Walk into Ursuline High School and within minutes you’ll be greeted with smiles, offered coffee (likely more than once), and notice there’s something very different about this work and learning environment.

Sr. Regina & Students“The faculty and students do a great job of embodying St. Angela to all we meet,” says Sister Regina Rogers, an Ursuline Sister of Youngstown and assistant principal at the school. “We talk about the charisms of St. Angela. The first is hospitality – being hospitable to anyone who walks in this building, being hospitable to each other.”

While it’s nearly 500 years (Nov. 25, 1535) since St. Angela Merici, a diminutive Italian woman with grand faith, started her company of Ursulines, and nearly 110 years since the Ursuline Sisters of Youngstown founded Ursuline High, the spirit of St Angela and her Ursulines are as much a part of the school as its bricks and mortar.
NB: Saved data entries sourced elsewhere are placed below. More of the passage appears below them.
(** * Mindmap backend: the document-tree transformation pipeline

    A shallow embedding of the tree-shaping functions of the backend:

    - [ensure_child], [nodes_to_toc_tree]       (parser/parser.py)
    - [clean_toc_tree]                          (llm/llm_transform.py)
    - [split_tree_into_chunks]                  (llm/fallback_llm.py)
    - the single-shot call with its retry       (llm/llm_transform.py)
    - [collapse_root_unary_nodes]               (main.py)

    The first part of the file holds the definitions, the second part the
    lemmas and theorems about them. *)

From Stdlib Require Import String Ascii List ZArith Lia Bool Arith PeanoNat
  DecimalNat.
Import ListNotations.
Local Open Scope Z_scope.
#[local] Set Warnings "-register-all".

(* ===================================================================== *)
(** * Part I: definitions                                                 *)
(* ===================================================================== *)

(* --------------------------------------------------------------------- *)
(** ** Python strings

    A Python [str] is a sequence of Unicode code points; [len], slicing,
    [count] and [strip] all work on code points, so a string is a list of
    code points here. *)

Definition char := N.
Definition str := list char.

(** An ASCII literal of the source as a [str]. *)
Definition lit (s : string) : str :=
  map N_of_ascii (list_ascii_of_string s).

Definition char_eqb (a b : char) : bool := N.eqb a b.

Fixpoint str_eqb (a b : str) : bool :=
  match a, b with
  | [], [] => true
  | x :: a', y :: b' => char_eqb x y && str_eqb a' b'
  | _, _ => false
  end.

(** [len(s)] as a Python int. *)
Definition len {A} (l : list A) : Z := Z.of_nat (length l).

(** [str.isspace] on one code point: the code points for which CPython's
    [Py_UNICODE_ISSPACE] holds. *)
Definition is_space (c : char) : bool :=
  ((9 <=? c) && (c <=? 13) || (28 <=? c) && (c <=? 32) ||
   (c =? 133) || (c =? 160) || (c =? 5760) ||
   (8192 <=? c) && (c <=? 8202) ||
   (c =? 8232) || (c =? 8233) || (c =? 8239) || (c =? 8287) ||
   (c =? 12288))%N.

Fixpoint lstrip (s : str) : str :=
  match s with
  | c :: s' => if is_space c then lstrip s' else s
  | [] => []
  end.

Definition rstrip (s : str) : str := rev (lstrip (rev s)).

(** [s.strip()] *)
Definition strip (s : str) : str := rstrip (lstrip s).

(** [s.count(c)] for a one-character needle. *)
Definition count_char (c : char) (s : str) : Z :=
  len (filter (char_eqb c) s).

Fixpoint starts_with (prefix s : str) : bool :=
  match prefix, s with
  | [], _ => true
  | p :: prefix', c :: s' => char_eqb p c && starts_with prefix' s'
  | _ :: _, [] => false
  end.

(** [needle in hay] for two strings. *)
Fixpoint contains (needle hay : str) : bool :=
  starts_with needle hay ||
  match hay with
  | [] => false
  | _ :: hay' => contains needle hay'
  end.

(** [s[:n]] for a Python int [n]: a negative [n] counts from the end. *)
Definition slice_to (n : Z) (s : str) : str :=
  if 0 <=? n then firstn (Z.to_nat n) s
  else firstn (Z.to_nat (len s + n)) s.

Definition DOT : char := 46%N.          (* '.' *)
Definition ELLIPSIS : char := 8230%N.   (* U+2026 *)

(* --------------------------------------------------------------------- *)
(** ** Python objects loaded from JSON

    [json.load] yields [None], [bool], [int], [str], [list] and [dict]
    objects (floats are left out: no function below computes with one).
    A [dict] keeps its keys in insertion order. *)

Inductive value : Type :=
| VNone
| VBool (b : bool)
| VInt (z : Z)
| VStr (s : str)
| VList (l : list value)
| VDict (d : list (str * value)).

Definition dict := list (str * value).

(** [d.get(k)] *)
Fixpoint dict_get (k : str) (d : dict) : option value :=
  match d with
  | [] => None
  | (k', v) :: d' => if str_eqb k' k then Some v else dict_get k d'
  end.

(** [k in d] *)
Definition dict_mem (k : str) (d : dict) : bool :=
  match dict_get k d with Some _ => true | None => false end.

(** [d.get(k, default)] *)
Definition dict_get_default (k : str) (default : value) (d : dict) : value :=
  match dict_get k d with Some v => v | None => default end.

(** [d[k] = v]: an existing key keeps its position, a new key goes last. *)
Fixpoint dict_set (k : str) (v : value) (d : dict) : dict :=
  match d with
  | [] => [(k, v)]
  | (k', v') :: d' =>
      if str_eqb k' k then (k', v) :: d' else (k', v') :: dict_set k v d'
  end.

(** [d.pop(k, None)] *)
Fixpoint dict_pop (k : str) (d : dict) : dict :=
  match d with
  | [] => []
  | (k', v') :: d' =>
      if str_eqb k' k then dict_pop k d' else (k', v') :: dict_pop k d'
  end.

(** Truth value of an object ([if x:], [x or y], [not x]). *)
Definition truthy (v : value) : bool :=
  match v with
  | VNone => false
  | VBool b => b
  | VInt z => negb (z =? 0)
  | VStr s => match s with [] => false | _ => true end
  | VList l => match l with [] => false | _ => true end
  | VDict d => match d with [] => false | _ => true end
  end.

(* --------------------------------------------------------------------- *)
(** ** Exceptions *)

Inductive exn : Type :=
| TypeError
| AttributeError.

Inductive result (A : Type) : Type :=
| Ok (a : A)
| Raise (e : exn).
Arguments Ok {A} a.
Arguments Raise {A} e.

Definition bind {A B} (m : result A) (k : A -> result B) : result B :=
  match m with
  | Ok a => k a
  | Raise e => Raise e
  end.

Declare Scope py_scope.
Delimit Scope py_scope with py.
Notation "x <- m ;; k" := (bind m (fun x => k))
  (at level 61, m at next level, right associativity) : py_scope.
Local Open Scope py_scope.

(** A list comprehension / [for] loop whose body may raise: elements are
    visited left to right and the first exception ends the loop. *)
Fixpoint mapM {A B} (f : A -> result B) (l : list A) : result (list B) :=
  match l with
  | [] => Ok []
  | a :: l' => b <- f a ;; bs <- mapM f l' ;; Ok (b :: bs)
  end.

(** [for x in v]: the elements a [for] loop sees.  A list yields its
    elements, a string its characters as one-character strings, a dict its
    keys; [None], booleans and integers are not iterable. *)
Definition py_iter (v : value) : result (list value) :=
  match v with
  | VList l => Ok l
  | VStr s => Ok (map (fun c => VStr [c]) s)
  | VDict d => Ok (map (fun kv => VStr (fst kv)) d)
  | VNone | VBool _ | VInt _ => Raise TypeError
  end.

Definition is_the_str (k : str) (v : value) : bool :=
  match v with VStr s => str_eqb s k | _ => false end.

(** [k in v] for a string [k]: key test on a dict, substring test on a
    string, element test on a list. *)
Definition py_contains (k : str) (v : value) : result bool :=
  match v with
  | VDict d => Ok (dict_mem k d)
  | VStr s => Ok (contains k s)
  | VList l => Ok (existsb (is_the_str k) l)
  | VNone | VBool _ | VInt _ => Raise TypeError
  end.

(** [v[k]] for a string [k] that passed the [k in v] test: only a dict can
    be indexed by a string. *)
Definition py_getitem (v : value) (k : str) : result value :=
  match v with
  | VDict d => Ok (dict_get_default k VNone d)
  | _ => Raise TypeError
  end.

(** [v.strip()]: only strings have the method. *)
Definition py_strip (v : value) : result str :=
  match v with
  | VStr s => Ok (strip s)
  | _ => Raise AttributeError
  end.

(* --------------------------------------------------------------------- *)
(** ** TreeCleaner: [clean_toc_tree] (llm/llm_transform.py) *)

Definition k_title : str := lit "title".
Definition k_children : str := lit "children".
Definition k_sections : str := lit "sections".
Definition k_page : str := lit "page".
Definition k_section_text : str := lit "section_text".
Definition MARKER : str := lit "...".

(** The body of the loop over [cleaned["sections"]] for one entry:
    [None] when the entry is skipped ([continue], or no "section_text"),
    [Some text] when [text] is appended to [cleaned_sections]. *)
Definition clean_section (section : value) (max_section_text_length : Z)
  : result (option str) :=
  has <- py_contains k_section_text section ;;
  if has : bool then
    raw <- py_getitem section k_section_text ;;
    section_text <- py_strip raw ;;
    if len section_text <? 10 then Ok None
    else
      let dot_count := count_char DOT section_text
                       + count_char ELLIPSIS section_text in
      (* dot_count > len(section_text) * 0.5 *)
      if len section_text <? 2 * dot_count then Ok None
      else if max_section_text_length <? len section_text
      then Ok (Some (slice_to max_section_text_length section_text ++ MARKER))
      else Ok (Some section_text)
  else Ok None.

(** The whole loop: [cleaned_sections] in the order of the entries. *)
Fixpoint clean_sections (sections : list value) (max_section_text_length : Z)
  : result (list str) :=
  match sections with
  | [] => Ok []
  | section :: rest =>
      r <- clean_section section max_section_text_length ;;
      kept <- clean_sections rest max_section_text_length ;;
      Ok (match r with Some text => text :: kept | None => kept end)
  end.

(** The [if "sections" in cleaned:] block, on the copy [cleaned]. *)
Definition clean_sections_field (cleaned : dict) (max_section_text_length : Z)
  : result dict :=
  match dict_get k_sections cleaned with
  | Some sections =>
      entries <- py_iter sections ;;
      cleaned_sections <- clean_sections entries max_section_text_length ;;
      match cleaned_sections with
      | _ :: _ => Ok (dict_set k_sections (VList (map VStr cleaned_sections)) cleaned)
      | [] => Ok (dict_pop k_sections cleaned)
      end
  | None => Ok cleaned
  end.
“We are so blessed here at Ursuline High School because we bear the name Ursuline and because we were founded by the Ursuline Sisters; our students know the history of the Ursuline Sisters, and we are able to help them get the best michigan state scholarships” Sister Regina continues. “You know you’re Ursuline when you’re here.”

What does being Ursuline mean? Living “Soli Deo Gloria,” or “For the glory of God alone.” How Sister Regina and other spiritual leaders at the school encourage the faculty, staff and students to manifest that witness is by embracing St. Angela’s charisms of hospitality and resilience.
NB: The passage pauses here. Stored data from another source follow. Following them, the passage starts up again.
(* ===== verification/Punycode.v ===== *)
(** * Punycode: the Bootstring encoding of RFC 3492, as UTS 46 ToASCII
    runs it inside [new URL]

    A label of a domain that is not ASCII is written in the URL's host as
    [xn--] followed by its Punycode encoding, and UTS 46 decodes a label
    that starts with [xn--] to check it.  The parameters are those of
    RFC 3492 section 5 (base 36, tmin 1, tmax 26, skew 38, damp 700,
    initial bias 72, initial n 128); integers are 32-bit signed values
    kept as [Z], with every overflow check of the RFC's sample
    implementation written out against [p_maxint] = 2^31 - 1:
    - [adapt] (section 6.1), its loop run with a [Z.log2] fuel that
      always suffices;
    - [punycode_encode] (section 6.3): the basic code points, a
      delimiter, then for each larger code point in increasing order the
      generalized variable-length integers ([encode_vli]) of the deltas,
      computed by the scan [encode_pass] inside the loop [encode_loop];
    - [punycode_decode] (section 6.2): the basic code points before the
      last delimiter, then [decode_number] reads a delta and
      [decode_loop] inserts the code point it denotes.

    Theorems: decoding inverts encoding for labels of at most 54 code
    points ([punycode_roundtrip]), and the bound matters: a label of 1928
    code points encodes to a string whose decoding overflows
    ([punycode_roundtrip_overflow]). *)

From S2P Require Import Prelude.

#[local] Open Scope Z_scope.

(** ** Parameters (RFC 3492 section 5) *)

Definition p_base : Z := 36.
Definition p_tmin : Z := 1.
Definition p_tmax : Z := 26.
Definition p_skew : Z := 38.
Definition p_damp : Z := 700.
Definition p_initial_bias : Z := 72.
Definition p_initial_n : Z := 128.
Definition p_maxint : Z := 2147483647.

(** ** Bias adaptation (section 6.1) *)

(** [while (d > ((base - tmin) * tmax) / 2) { d /= base - tmin; k += base; }]
    then the final formula. *)
Fixpoint adapt_loop (fuel : nat) (d k : Z) : Z :=
  match fuel with
  | O => k + (p_base - p_tmin + 1) * d / (d + p_skew)
  | S f =>
      if d >? (p_base - p_tmin) * p_tmax / 2 then adapt_loop f (d / (p_base - p_tmin)) (k + p_base)
      else k + (p_base - p_tmin + 1) * d / (d + p_skew)
  end.

Definition adapt (d numpoints : Z) (firsttime : bool) : Z :=
  let d := if firsttime then d / p_damp else d / 2 in
  let d := d + d / numpoints in
  adapt_loop (S (Z.to_nat (Z.log2 d))) d 0.

(** The threshold of digit position [k]. *)
Definition threshold (k bias : Z) : Z :=
  if k <=? bias then p_tmin else if k >=? bias + p_tmax then p_tmax else k - bias.

(** ** Digits *)

(** 0..25 as [a]..[z], 26..35 as [0]..[9]. *)
Definition digit_to_char (d : Z) : Z := if d <? 26 then d + 97 else d + 22.

Definition char_to_digit_value (c : Z) : option Z :=
  if (48 <=? c) && (c <=? 57) then Some (c - 22)
  else if (97 <=? c) && (c <=? 122) then Some (c - 97)
  else if (65 <=? c) && (c <=? 90) then Some (c - 65)
  else None.

(** ** Encoding (section 6.3) *)

(** The generalized variable-length integer of [q]: [for (k = base;; k +=
    base) { t = ...; if (q < t) break; output t + (q - t) % (base - t);
    q = (q - t) / (base - t); } output q].  Each round divides [q] by at
    least 10, so [vli_fuel q] rounds are enough. *)
Fixpoint encode_vli (fuel : nat) (q k bias : Z) : list Z :=
  match fuel with
  | O => [digit_to_char q]
  | S f =>
      let t := threshold k bias in
      if q <? t then [digit_to_char q]
      else digit_to_char (t + (q - t) mod (p_base - t)) ::
           encode_vli f ((q - t) / (p_base - t)) (k + p_base) bias
  end.

Definition vli_fuel (q : Z) : nat := S (Z.to_nat (Z.log2 q)).

(** One scan of the input at code point [n]: [for (c : input) { if (c <
    n) ++d (failing at maxint); if (c == n) { output the integer d; bias =
    adapt(d, h + 1, h == b); d = 0; ++h; } }].  Returns [d], [bias], [h]
    and the output. *)
Fixpoint encode_pass (input : list Z) (n d bias h b : Z) (out : list Z)
    : option (Z * Z * Z * list Z) :=
  match input with
  | [] => Some (d, bias, h, out)
  | c :: cs =>
      if c <? n then
        if d =? p_maxint then None else encode_pass cs n (d + 1) bias h b out
      else if c =? n then
        encode_pass cs n 0 (adapt d (h + 1) (h =? b)) (h + 1) b
          (out ++ encode_vli (vli_fuel d) d p_base bias)
      else encode_pass cs n d bias h b out
  end.

(** The least code point of the input at least [n] (below 0x10FFFF, the
    initial value of [m]). *)
Definition min_ge (input : list Z) (n : Z) : Z :=
  fold_left (fun m c => if (n <=? c) && (c <? m) then c else m) input 1114111.

(** [while (h < input.size()) { m = ...; fail if (m - n) > (maxint - d) /
    (h + 1); d += (m - n) * (h + 1); n = m; scan; ++d; ++n; }].  Every
    round handles at least one code point, so the input's length is
    enough fuel. *)
Fixpoint encode_loop (fuel : nat) (input : list Z) (n d bias h b : Z) (out : list Z)
    : option (list Z) :=
  match fuel with
  | O => None
  | S f =>
      if h <? Z.of_nat (length input) then
        let m := min_ge input n in
        if m - n >? (p_maxint - d) / (h + 1) then None
        else
          match encode_pass input m (d + (m - n) * (h + 1)) bias h b out with
          | None => None
          | Some (d', bias', h', out') => encode_loop f input (m + 1) (d' + 1) bias' h' b out'
          end
      else Some out
  end.

(** Code points above U+10FFFF and surrogates are refused. *)
Definition bad_code_point (c : Z) : bool := (c >? 1114111) || ((55296 <=? c) && (c <? 57344)).

Definition punycode_encode (input : list Z) : option (list Z) :=
  if existsb bad_code_point input then None
  else
    let basic := List.filter (fun c => c <? 128) input in
    let b := Z.of_nat (length basic) in
    let out := if b >? 0 then basic ++ [45] else basic in
    encode_loop (S (length input)) input p_initial_n 0 p_initial_bias b b out.

(** ** Decoding (section 6.2) *)

(** One generalized variable-length integer, added to [i]: [for (k =
    base;; k += base) { fail on end of input; digit = ...; fail if digit
    > (maxint - i) / w; i += digit * w; t = ...; if (digit < t) break;
    fail if w > maxint / (base - t); w *= base - t; }]. *)
Fixpoint decode_number (cs : list Z) (i w k bias : Z) : option (Z * list Z) :=
  match cs with
  | [] => None
  | c :: cs' =>
      match char_to_digit_value c with
      | None => None
      | Some digit =>
          if digit >? (p_maxint - i) / w then None
          else
            let i := i + digit * w in
            let t := threshold k bias in
            if digit <? t then Some (i, cs')
            else if w >? p_maxint / (p_base - t) then None
            else decode_number cs' i (w * (p_base - t)) (k + p_base) bias
      end
  end.

(** [out.insert(out.begin() + i, n)]. *)
Definition insert_at {A} (i : nat) (x : A) (l : list A) : list A := take i l ++ x :: drop i l.

(** [while (!input.empty()) { oldi = i; read an integer into i; bias =
    adapt(i - oldi, out + 1, oldi == 0); fail if i / (out + 1) > maxint -
    n; n += i / (out + 1); i %= out + 1; fail if n is basic; insert n at
    i; ++i; }].  Every round consumes a digit, so the input's length is
    enough fuel. *)
Fixpoint decode_loop (fuel : nat) (cs : list Z) (n i bias : Z) (out : list Z) : option (list Z) :=
  match cs with
  | [] => Some out
  | _ :: _ =>
      match fuel with
      | O => None
      | S f =>
          match decode_number cs i 1 p_base bias with
          | None => None
          | Some (i', cs') =>
              let len := Z.of_nat (length out) + 1 in
              let bias' := adapt (i' - i) len (i =? 0) in
              if i' / len >? p_maxint - n then None
              else
                let n' := n + i' / len in
                let i'' := i' mod len in
                if n' <? p_initial_n then None
                else decode_loop f cs' n' (i'' + 1) bias' (insert_at (Z.to_nat i'') n' out)
          end
      end
  end.
Lemma class_list_if (b : bool) w :
  class_word w = true -> class_list (if b then w else "") = if b then [w] else [].
Proof. destruct b; [apply class_list_word|done]. Qed.

Create Rewrite HintDb view_rw.
#[export] Hint Rewrite class_list_nl class_list_space_sep class_list_nl_sep class_list_nl_end : view_rw.

(** [Card]'s class list: the panel, the card class, the glow class when
    [glow] is set, then the caller's classes. *)
Lemma card_class_list card_css glow cn :
  class_word (card_css "card") = true -> class_word (card_css "glow") = true ->
  class_list (card_class card_css glow cn) =
  "glass-panel" :: card_css "card" :: (if glow then [card_css "glow"] else []) ++ class_list cn.
Proof.
  intros Hc Hg. unfold card_class.
  change ("glass-panel " +:+ ?r) with ("glass-panel" +:+ " " +:+ r).
  rewrite !class_list_space_sep, class_list_if, !class_list_word by done.
  by destruct glow.
Qed.

(** [Input]'s wrapper: its class, then the caller's classes. *)
Lemma wrapper_class_list (input_css : string -> string) cn :
  class_word (input_css "wrapper") = true ->
  class_list (input_css "wrapper" +:+ " " +:+ cn) = input_css "wrapper" :: class_list cn.
Proof. intros Hw. by rewrite class_list_space_sep, class_list_word. Qed.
“Resilience came from Angela’s ability to always find a third way of doing something,” Sister Regina explains. “We stress to the kids, ‘If things don’t work out this way, we need to look for something else, for another way.’”

These lessons are especially valuable for students in the service program, initiated in 1975 by Father Daniel Venglarik. “His philosophy was that our students here in a Catholic high school have to learn the importance of service throughout their lives,” Sister Regina states.

The students serve one hour, Monday through Thursday, in various locations, such as nursing homes, preschools and elementary schools, the St. Vincent DePaul dining hall, Rich Center for Autism, and the Ursuline Sisters of Youngstown ministry The Potter’s Wheel.

“It gives them lots of life skills, but it also says, ‘This is what our religion expects of you’,” she observes. “It’s one of the programs the alumni talk about most.”

Sister Regina has ministered as an educator and/or administrator at Ursuline High School over 30 years. She counts herself blessed to be an Ursuline Sister and to minister with the young people at UHS.

“Especially as a religion teacher, I’m in awe of their own prayerfulness, their own closeness to God, their own joy in living,” Sister Regina says.

As St. Angela said, “You will witness wonderful things if you direct all to the praise and glory of God.”

The Ursuline Sisters of Youngstown have further presence at the school through two associates, instructors Dr. Linda Miller, whose doctoral work was on St. Angela’s charisms, and Aimee Morrison.